How on earth is this possible?

Time and time again.

But I'm white. I don't have to worry about my son heading out the door to a birthday party or making a run to the 7-11 for candy and soda. I'm lucky. By sheer chance I was born with white skin and so those innocent hallmarks of childhood never have to be a cause for concern for me. I don't have to wonder every time my son steps out the door whether he will return. I don't have to pray he makes it to adulthood. My kids will not find themselves as targets of police suspicion for merely walking down the street, or riding a bike or driving a car. But those things shouldn't depend on luck. Not in this country. And, not at the hands of those charged with serving and protecting.

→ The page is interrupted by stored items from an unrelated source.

(* ===== verification/Availability.v ===== *)
(** * Availability: can one GPU take one more reservation?
    ([src/src/bk/scheduler.py], the availability functions)

    The scheduler cuts the requested interval at every start and end of the
    overlapping reservations and checks the share slots and the memory of each
    piece. [availability_pointwise] shows that this accepts exactly when every
    instant of the interval has room; [booking_policy_conflict] is the
    administrator's limits. *)

From S2P Require Import Prelude PyBase Granularity Timeparse Models Sharing Config.
From S2P Require Import ScheduleIndex.

(** ** Definitions *)

Definition _overlaps (start_a end_a start_b end_b : datetime) : bool :=
  (start_a <? end_b) && (start_b <? end_a).

Definition span_units (max_shared_users : Z) (sp : span) : Z :=
  reservation_share_units (r_share_units (sp_record sp)) max_shared_users.

(** [int(record.get("expected_memory_mb") or default_memory)] *)
Definition record_memory (default_memory : Z) (r : reservation) : Z :=
  match r_expected_memory_mb r with
  | Some e => if e =? 0 then default_memory else e
  | None => default_memory
  end.

Definition span_memory (usable_memory_mb max_shared_users : Z) (sp : span) : Z :=
  let default_memory :=
    inferred_share_memory_mb usable_memory_mb max_shared_users (span_units max_shared_users sp) in
  Z.max 1 (record_memory default_memory (sp_record sp)).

As upsetting and disheartening as these string of cases may be, I heard an even more disturbing news report delineating the differences in opinions among whites and blacks regarding race relations, the situation in Ferguson, trust in the investigation and overall trust in the legal system. Perhaps I shouldn't have been so surprised to learn on every issue whites and blacks hold vastly different views. But I was. Whites don't see much of a problem with race relations and possess a strong amount of trust in the investigation and the system. Blacks, however, tended to see things differently. They found a significant problem with race relations in America and had little faith in the investigation and the legal system. It was quite clear the problem can't be reduced to a couple of bad apples or corrupt police culture. Not even now, not even in the wake of Michael Brown.

I guess when it doesn't affect you, there is no problem.

Still, I don't understand how people can't see cruelty and injustice no matter who it's happening to. And that makes me despair for the whole human race.